Today will be a busy day for gold analysts. The two biggest London-based precious metals consultancies, Metals Focus and GFMS are both releasing their latest treatises on the global gold market and analysts will be poring over the plethora of data in the reports.
First off the blocks is Metals Focus. At the time of writing the GFMS report is not set to be released for another hour. The two reports will be somewhat similar in content if not necessarily in their conclusions as both consultancies have similar roots with Metals Focus originally formed primarily by a breakaway group of former GFMS analysts.
The two consultancies' views on where the gold price is likely to go in the medium term will thus be of particular interest. The teams of analysts who work on these reports are basically impartial without any specific axe to grind and while their predictions will largely be based on fundamentals - and it's often arguable whether the gold price necessarily follows such in the short and medium term where easily swayable sentiment and extraneous geopolitical and geo-economic factors may impact. But even so their research and views are seen as significant in terms of the underlying situation.
In the event Metals Focus is definitely more bullish on the likely progress of the gold price than it has been for some time. In an accompanying press release, Metals Focus Director, Nikos Kavalis comments:
changing expectations towards the outlook for US interest rates, concerns about monetary policy elsewhere, as well as turbulent equity and bond markets, have re-kindled institutional investor interest in the metal.

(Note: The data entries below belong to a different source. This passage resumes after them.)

(* ===== verification/ParserPrec.v ===== *)
(** * Operator precedence

    The grammar of operator expressions: names and groups under prefix
    operators, joined by the infix operators of [infix_table], every one of them
    left associative.  [print] writes an expression with the parentheses it has,
    and the parser reads it back ([parse_prints]): the precedence climbing of
    [parse_expr_precedence] against its specification.

    [ParserExec] has the big-step rules for runs on known tokens. *)

From S2P Require Import Prelude Words Bytes Span Token Diagnostic Ast ParserCursor ParserStmt.
From S2P Require Import ParserDecl ParserExpr.

#[local] Open Scope Z_scope.
#[local] Open Scope parser_scope.
Create HintDb runs.

Module ParserExec.
Import Token TokenKind Ast ParserCursor ParserOps ParserStmt.

Definition runs {A} (m : M A) (s : Parser) (a : A) (s' : Parser) : Prop := m s = Ret (a, s').

Lemma runs_ret {A} (a : A) s : runs (mret a) s a s.
Proof. done. Qed.

Lemma runs_bind {A B} (m : M A) (k : A -> M B) s a s1 b s2 :
  runs m s a s1 -> runs (k a) s1 b s2 -> runs (m ≫= k) s b s2.
Proof. unfold runs. cbv [mbind M_bind]. by intros ->. Qed.

Lemma runs_try {A B} (m : M (Result A)) (k : A -> M (Result B)) s a s1 r s2 :
  runs m s (Ok a) s1 -> runs (k a) s1 r s2 -> runs (try_bind k m) s r s2.
Proof. intros. by eapply runs_bind. Qed.

Lemma runs_try_err {A B} (m : M (Result A)) (k : A -> M (Result B)) s d s1 :
  runs m s (Err d) s1 -> runs (try_bind k m) s (Err d) s1.
Proof. intros. by eapply runs_bind. Qed.

Lemma runs_loop_try {S A B} (m : M (Result A)) (k : A -> M (flow S (Result B))) s a s1 r s2 :
  runs m s (Ok a) s1 -> runs (k a) s1 r s2 -> runs (loop_try_bind k m) s r s2.
Proof. intros. by eapply runs_bind. Qed.

Lemma runs_continue {S A} fuel (body : S -> M (flow S A)) x s x' s1 a s2 :
  runs (body x) s (Continue x') s1 -> runs (loop fuel body x') s1 a s2 ->
  runs (loop (Datatypes.S fuel) body x) s a s2.
Proof. intros. by eapply runs_bind. Qed.

Lemma runs_break {S A} fuel (body : S -> M (flow S A)) x s a s1 :
  runs (body x) s (Break a) s1 -> runs (loop (Datatypes.S fuel) body x) s a s1.
Proof. intros. by eapply runs_bind. Qed.

(** [m] from [s] runs out of fuel. *)
Definition stuck {A} (m : M A) (s : Parser) : Prop := m s = Fault Out_of_fuel.

Lemma stuck_bind {A B} (m : M A) (k : A -> M B) s : stuck m s -> stuck (m ≫= k) s.
Proof. unfold stuck. cbv [mbind M_bind]. by intros ->. Qed.

Lemma stuck_after {A B} (m : M A) (k : A -> M B) s a s1 :
  runs m s a s1 -> stuck (k a) s1 -> stuck (m ≫= k) s.
Proof. unfold runs, stuck. cbv [mbind M_bind]. by intros ->. Qed.

Lemma stuck_try {A B} (m : M (Result A)) (k : A -> M (Result B)) s a s1 :
  runs m s (Ok a) s1 -> stuck (k a) s1 -> stuck (try_bind k m) s.
Proof. intros. by eapply stuck_after. Qed.

(** ** Token streams with known kinds *)

Definition kind_at (toks : list Token.Token) (o : nat) (k : TokenKind) : Prop :=
  exists t, toks !! o = Some t /\ Token.kind t = k.

(** From position [o] on, the tokens have the kinds [ks]. *)
Definition reads (toks : list Token.Token) (o : nat) (ks : list TokenKind) : Prop :=
  forall i k, ks !! i = Some k -> kind_at toks (o + i) k.

Lemma reads_cons toks o k ks :
  reads toks o (k :: ks) <-> kind_at toks o k /\ reads toks (S o) ks.
Proof.
  split.
  - intros H. split; [rewrite <- (Nat.add_0_r o); by apply H|].
    intros i k' Hi. replace (S o + i)%nat with (o + S i)%nat by lia. by apply H.
  - intros [H0 H] [|i] k' Hi; [injection Hi as <-; by rewrite Nat.add_0_r|].
    replace (o + S i)%nat with (S o + i)%nat by lia. by apply H.
Qed.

This has shown itself initially in the very positive performance of gold in the first quarter of the current year - the best early year performance since 2008, the consultancy notes. (That on its own may generate some warning bells - economic history does tend to repeat itself!) This in turn helped gold to rally by over 21% from end-2015 to a $1,285 peak in early March.
Kavalis then added the comment:
this impressive recovery will mark the end of the bear cycle that started in late 2011. Further gains later in the year are forecast to see gold peak at $1,350 by end-2016, almost 30% higher than its December 2015 low.
This is a remarkably positive statement from a consultancy which is always extremely conservative in its overall projections. While not positive enough for the gold bulls out there - who are perhaps looking for even higher year-end levels - it does represent a very positive view from one of the sector's mainstream consultancies.
Thus this expectation reflects Metals Focus' belief that the change in investor sentiment seen in the first quarter is more likely to solidify than melt away in the months ahead. Its analysts expect the pace of US rate increases will be slow, in line with the current market consensus. Related to this, the Consultancy believes that the upside for the US dollar is limited. In addition, confidence in central banks has been shaken and there are mounting concerns towards the increasing number of negative policy rates around the world. All these factors are seen as being positive for gold in the current year.
Finally, Metals Focus notes, the landscape across other investment classes is also positive for gold, given the turmoil in equity and bond markets and signs that the wider commodity bear market may well have passed.
The consultancy therefore expect that investor inflows into gold will continue in the months ahead, as an increasing number of managers are convinced by the metal's medium-term prospects and as interest also grows in the wealth management and private banking sectors from which gold had almost been seen as of no interest over the past three years of seemingly ever-rising general equities. Given the overall long overhang in gold remains low, compared to the levels seen during the bull market, the analysts believe that there is scope for fund inflows to remain significant.
Coming back to gold's fundamentals it is also reckoned that these are trending positive for the metal too. After years of consistent increases, mine production is seen as beginning to decline this year, although perhaps only marginally so. Scrap supply is also forecast lower.
Jewellery and physical investment demand are seen as remaining virtually unchanged, in spite of higher gold prices. Finally, the consultancy notes, while the overall volumes may decline somewhat, central banks will remain net buyers for yet another year, although the vast bulk of this demand is coming from only two nations - Russia and China. Will others follow suit?
Metals Focus does warn however that any upwards path for the gold price will not necessarily be a smooth one. It points out that over the past few days in late March, the gold price suffered a 6% correction from its earlier peak. Further losses cannot be ruled out, particularly given public data and field research both suggesting some of the recent buying had been tactical rather than strategic in nature.
Likely triggers for moves both up and down will continue to come in the form of changes in the consensus expectations for US monetary policy, moves in the strength or otherwise in the US dollar, equity and bond markets. Nonetheless, Metals Focus believes that such corrections will be both limited and short-lived, with the December lows unlikely to be revisited.
So $1,350 gold by the year-end. As noted above the true gold bulls will be looking for a higher figure and may be disappointed by the Metals Focus conclusions. But for the long suffering gold investor, and for the gold miners which are generally in a far better position than many doom and gloom merchants have been suggesting, a year-end gold price at this kind of level will be very welcome.